I sat all the way from Edinburgh, through Carlilse, Preston,
waiting at Wolverhampton for about half an hour, down through Birmingham and
Coventry before finally emerging, bleary eyed and with a numb arse, at London Euston. Once, I moved seats, from
aisle to window. This excitement happened just south of Preston, and I remember
it well as a momentous part of the fairly grey and drizzly journey.
I also shared the journey with a large blob of a man for
quite a while. Pleased to have taken the window seat at this point, so his
girth could fall into the aisle, instead of being wedged between me and the
window, forcing his unnecessary width to steal away inches of my already small
seat.
After I finally reached Bournemouth (my London-Bournemouth
train was equally boring, so I'll not bother describing its narrative) I returned
home to find my peace lily looking rather worse for wear. It was to be
expected, as it hadn't been watered in about 5 weeks.

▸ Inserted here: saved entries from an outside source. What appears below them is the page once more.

(** * Wire messages of the drogulus DHT node: [drogulus/net/messages.py]

    A shallow embedding of the message classes, of [to_msgpack],
    [from_msgpack] and [make_message], and the properties of the codec that
    the design document states about them.

    The module is Python 2 code: [str] is a byte string, a [namedtuple]
    instance is a tuple of field values tagged with its class, and failures
    are exceptions.  Three things the module imports live outside of it and
    are parameters of the development: the [msgpack] library (a type class
    with the contract of [packb] and [unpackb]), the [VALIDATORS] registry
    and the [ERRORS] catalogue.

    The file has two parts.  The first one models the module and proves
    its properties for every library, registry and catalogue.  The second
    one gives a reference implementation of the MessagePack format that
    meets the contract, and a registry written after the design document,
    and runs each statement on concrete bytes. *)

From Stdlib Require Import ZArith Ascii String List Bool Lia.
From stdpp Require Import base option list gmap strings.

Local Open Scope Z_scope.

(** ** Python values *)

(** The objects that travel through the codec: what [msgpack] can serialise
    and what it hands back.  A [float] is given by the 64 bits of its
    IEEE 754 representation.  A dictionary is kept as the sequence of its
    bindings, oldest first (the [OrderedDict] of [_asdict], or the order of
    the entries of a wire map).  [unicode] objects are left out of the
    model. *)
#[local] Unset Elimination Schemes.
Inductive pyval : Type :=
| VNone
| VBool (b : bool)
| VInt (n : Z)
| VFloat (bits : Z)
| VStr (s : string)
| VList (l : list pyval)
| VTuple (l : list pyval)
| VDict (d : list (pyval * pyval)).
#[local] Set Elimination Schemes.

(** Structural induction through the nested lists. *)
Section pyval_induction.
Variable P : pyval -> Prop.
Hypothesis HNone : P VNone.
Hypothesis HBool : forall b, P (VBool b).
Hypothesis HInt : forall n, P (VInt n).
Hypothesis HFloat : forall bits, P (VFloat bits).
Hypothesis HStr : forall s, P (VStr s).
Hypothesis HList : forall l, Forall P l -> P (VList l).
Hypothesis HTuple : forall l, Forall P l -> P (VTuple l).
Hypothesis HDict :
  forall d, Forall (fun kv => P (fst kv) /\ P (snd kv)) d -> P (VDict d).

Fixpoint pyval_nested_ind (v : pyval) : P v :=
  match v with
  | VNone => HNone
  | VBool b => HBool b
  | VInt n => HInt n
  | VFloat bits => HFloat bits
  | VStr s => HStr s
  | VList l =>
      HList l ((fix go (l : list pyval) : Forall P l :=
                  match l with
                  | [] => List.Forall_nil _
                  | x :: l' => @List.Forall_cons _ P x l' (pyval_nested_ind x) (go l')
                  end) l)
  | VTuple l =>
      HTuple l ((fix go (l : list pyval) : Forall P l :=
                   match l with
                   | [] => List.Forall_nil _
                   | x :: l' => @List.Forall_cons _ P x l' (pyval_nested_ind x) (go l')
                   end) l)
  | VDict d =>
      HDict d ((fix go (d : list (pyval * pyval))
                  : Forall (fun kv => P (fst kv) /\ P (snd kv)) d :=
                  match d with
                  | [] => List.Forall_nil _
                  | (k, x) :: d' =>
                      @List.Forall_cons _ (fun kv => P (fst kv) /\ P (snd kv)) (k, x) d'
                        (conj (pyval_nested_ind k) (pyval_nested_ind x)) (go d')
                  end) d)
  end.
End pyval_induction.

(** [hash(v)] succeeds: lists and dictionaries are unhashable, a tuple is
    hashable when its elements are. *)
Fixpoint hashable (v : pyval) : bool :=
  match v with
  | VNone | VBool _ | VInt _ | VFloat _ | VStr _ => true
  | VTuple l => forallb hashable l
  | VList _ | VDict _ => false
  end.

(** What [unpackb] returns for the encoding of [v]: the wire format has one
    array type, which the decoder reads back as a list ([use_list=True]) or
    as a tuple ([use_list=False]). *)
Fixpoint seqify (use_list : bool) (v : pyval) : pyval :=
  match v with
  | VList l | VTuple l =>
      (if use_list then VList else VTuple) (map (seqify use_list) l)
  | VDict d =>
      VDict (map (fun kv => match kv with
                            | (k, x) => (seqify use_list k, seqify use_list x)
                            end) d)
  | _ => v
  end.

(** The [use_list=False] reading, the one [from_msgpack] asks for. *)
Definition tuplify : pyval -> pyval := seqify false.

(** *** Equality *)

(** The fields of a [float]: sign, biased exponent, fraction. *)
Definition float_sign (bits : Z) : Z := bits / 2 ^ 63.
Definition float_exponent (bits : Z) : Z := (bits / 2 ^ 52) mod 2 ^ 11.
Definition float_fraction (bits : Z) : Z := bits mod 2 ^ 52.

Definition is_nan (bits : Z) : bool :=
  (float_exponent bits =? 2047) && negb (float_fraction bits =? 0).

Definition is_inf (bits : Z) : bool :=
  (float_exponent bits =? 2047) && (float_fraction bits =? 0).

(** Numbers are compared by value, across [bool], [int] and [float]: a
    finite number is given by its value times [2^1074], an integer. *)
Inductive number : Type :=
| Finite (scaled : Z)
| Infinite (sign : Z)
| NaN.

Definition number_of_float (bits : Z) : number :=
  if is_nan bits then NaN
  else if is_inf bits then Infinite (float_sign bits)
  else
    let e := float_exponent bits in
    let significand :=
      if e =? 0 then float_fraction bits else 2 ^ 52 + float_fraction bits in
    let magnitude := significand * 2 ^ (Z.max e 1 - 1) in
    Finite (if float_sign bits =? 0 then magnitude else - magnitude).

Definition number_of (v : pyval) : option number :=
  match v with
  | VBool b => Some (Finite (Z.b2z b * 2 ^ 1074))
  | VInt n => Some (Finite (n * 2 ^ 1074))
  | VFloat bits => Some (number_of_float bits)
  | _ => None
  end.

(** [nan != nan] *)
Definition number_eq (a b : number) : bool :=
  match a, b with
  | Finite x, Finite y => x =? y
  | Infinite s, Infinite t => s =? t
  | _, _ => false
  end.

(** [v == w], for two objects that share no part (a decoded object and the
    one that was encoded): sequences are compared element by element, a
    list is never equal to a tuple, dictionaries are equal when they have
    as many bindings and each binding of the first has an equal one in the
    second. *)
Fixpoint py_eq (v w : pyval) {struct v} : bool :=
  match v, w with
  | VNone, VNone => true
  | VStr s, VStr t => String.eqb s t
  | VList l, VList l' | VTuple l, VTuple l' =>
      (fix go (l l' : list pyval) {struct l} : bool :=
         match l, l' with
         | [], [] => true
         | x :: l1, y :: l1' => py_eq x y && go l1 l1'
         | _, _ => false
         end) l l'
  | VDict d, VDict d' =>
      Nat.eqb (length d) (length d')
      && forallb (fun kv =>
                    match kv with
                    | (k, x) =>
                        existsb (fun kv' =>
                                   match kv' with
                                   | (k', x') => py_eq k k' && py_eq x x'
                                   end) d'
                    end) d
  | _, _ =>
      match number_of v, number_of w with
      | Some a, Some b => number_eq a b
      | _, _ => false
      end
  end.

(** No NaN anywhere inside. *)
Fixpoint nan_free (v : pyval) : bool :=
  match v with
  | VFloat bits => negb (is_nan bits)
  | VList l | VTuple l => forallb nan_free l
  | VDict d =>
      forallb (fun kv => match kv with
                         | (k, x) => nan_free k && nan_free x
                         end) d
  | _ => true
  end.

(** *** Dictionary access by a string key *)

(** [v == 'k'] for a string literal [k]: only the same byte string is
    equal to it. *)
Definition eq_str (v : pyval) (k : string) : bool :=
  match v with
  | VStr s => String.eqb s k
  | _ => false
  end.

(** [d[k]] / [k in d]: the binding of [k] that was set last. *)
Fixpoint dict_get (d : list (pyval * pyval)) (k : string) : option pyval :=
  match d with
  | [] => None
  | (k', x) :: d' =>
      match dict_get d' k with
      | Some y => Some y
      | None => if eq_str k' k then Some x else None
      end
  end.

Miraculously, by the morning it was already looking
better. It had sucked up more water than I thought possible so I doused it
again and went out.
I returned again to find it looking perfectly healthy
after 24 hours since the grievous neglect had ended.
My mother sure can breed a hardy plant. Years of neglect
and occasional watering in our frigid house has forced these plants to adapt or
die.
This fairly small act got me thinking of life itself and
how brilliantly tenacious it is. The mere fact that it is so strong is a
testament to Darwin's incredible realisation that unsettled the foundations of
people's viewpoint of the world.
I've had the following messy piece written on my desktop
for months, I've been wanting to do something with it but have had no context
to shoe horn it into. I'm leaving it mostly unedited as I just wrote it all in one splurge and I like it that way.
What is life?
A collection of cells, clinging together in each other's
best interest.
Religion gives us a sense of importance, the idea of a
soul attaches importance and a definite segregation from the world around us.
We aren't devoid of the world, we are inexplicably from and
part of the universe. We are, as Neil DeGrasse Tyson says, children of the
stars. We are constructed of heavy elements manufactured within the guts of
stars which exploded and scattered the life-permitting elements across space
and time.
We aren't separate from the universe and looking at it.
We ARE the universe, and we mooch about doing universe stuff.
We often see life as a magical thing, some innate force
that drive us onward. But this is just a result of Darwinian evolution. Our
cells drive us on, in search of food and a mate. That's all we need. Our cells
don't know what they're doing. We barely know what we're doing. We just give in
to desire and follow a meandering path, flitting from place to place. Be it the desire to glut on banoffee pie or be it
the desire to suppress other people in search of some higher sense of worth and
success, these desires push us.
God, so claims Genesis, breathed life into man. A life
giving wind, a breath that cannot be defined or described scientifically.
No he didn't |
What I find most incredible is that this magical breath doesn't
exist. Well not that it doesn't exist. That's not amazing, that's just truth. I
find life itself utterly beautiful. We are alive, simply because it's
convenient to be. It means ours cells will sustain, split, reproduce, feed and
die. And yet as the cells within our bodies wither and pass back into the
ecology of the land, we continue. The building blocks of us change and are
replaced like an infinitely filled, youthful bench in an uncompromisingly
complex game of water polo. New players sent on every second; ailing players –
having fulfilled their role – dumped and replaced.
We are not so special, what we are is a convenient way
for cells to go about this process of production and replacement. Their
coexistence is mutually beneficial; the cells that make up the heart pump blood
around the body, blood comprised of different cells and organisms, aiding
respiration of other cells, ones that couldn't exist without the heart and
blood cells. Those cells giving the heart and blood cells an advantage by the symbiotic
relationship they sustain.
The digestive system is constructed of cells that need
blood, oxygen and energy, so it is useful for them to be contained within a
cosmopolitan ape. So they are. The bacteria within our guts are not using us a
vessel to get from A to B, they are an integral cog in our bodies. They aid
digestion and help us live, just as we let them live their natural lives by
proving a warm, moist cavern with a continual conveyor belt of nutrients.
As soon as food passes our lips it becomes simply one
more group of cells in an ocean of others. We glide pompously around as if we
are special, but we are slaves to our cells, to their needs. Whatever it is that makes us special, intelligent and pompous is not external. It is the lives
of these cells, the processes that happen without us knowing.
Life is something so inexplicably linked to prehistoric
coalitions of single celled organisms that we forget about it. We unconsciously
fulfil urges of our bodies, consuming nutrients that are needed, ignoring
unwanted morsels.
It is this mutual relationship of cells that allowed my
peace lily to survive. The cells shutting down certain areas of the plant to
maintain central processes vital to prolonging life. Almost hibernating,
waiting for me to come back and finally give it some attention.